(* --------------------------------------------------------------------- *)
(** *** Component state                                                   *)
(* --------------------------------------------------------------------- *)

(** The body of a pending [setTimeout] callback. *)
Inductive TimerAction : Type :=
| SwapSidebar (nextIndex : Z) (animation : string)
    (** [setSidebarIndex(nextIndex); setAnimationClass(animation)] *)
| SwapBoth (index : Z)
    (** [setActiveIndex(index); setSidebarIndex(index);
        setAnimationClass('animate-fade-in-fast')] *)
| EndTransition
    (** [setAnimationClass(''); setIsTransitioning(false)] *).

(** The [onComplete] closure of [quizModalInfo]: either [() => {}] or the
    closure built by [handleNext], which captured the [sidebarIndex] and
    the [landmarks] of the render in which it was created. *)
Inductive OnComplete : Type :=
| Noop
| CloseAndTransition (capturedIndex : Z) (capturedLength : Z).

Record QuizModalInfo : Type := mkQuizModalInfo {
  isOpen : bool;
  questions : value;
  onComplete : OnComplete
}.

Definition quizClosed : QuizModalInfo :=
  {| isOpen := false; questions := VNull; onComplete := Noop |}.

Record AppState : Type := mkAppState {
  landmarks : list Landmark;
  baseLandmarks : list Landmark;
  isLoading : bool;
  activeIndex : Z;
  sidebarIndex : Z;
  animationClass : string;
  isTransitioning : bool;
  (** [modalInfo.coords] *)
  modalCoords : option (float * float);
  quizModalInfo : QuizModalInfo;
  (** [justAddedLandmarkId.current] *)
  justAddedLandmarkId : value;
  (** pending timeouts: remaining delay and callback, in creation order *)
  timers : list (nat * TimerAction);
  (** the "locations" slot of [localStorage] *)
  storage : option string
}.

Definition initialState (stored : option string) : AppState :=
  {| landmarks := []; baseLandmarks := []; isLoading := true;
     activeIndex := 0; sidebarIndex := 0; animationClass := "";
     isTransitioning := false; modalCoords := None;
     quizModalInfo := quizClosed; justAddedLandmarkId := VNull;
     timers := []; storage := stored |}.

§

# PROBLEM:
Take the line containing "isLoading := true;" and every line after it up to the last line of the listing, and output them exactly, with nothing else.

# EXERCISE OUTPUT:
  {| landmarks := []; baseLandmarks := []; isLoading := true;
     activeIndex := 0; sidebarIndex := 0; animationClass := "";
     isTransitioning := false; modalCoords := None;
     quizModalInfo := quizClosed; justAddedLandmarkId := VNull;
     timers := []; storage := stored |}.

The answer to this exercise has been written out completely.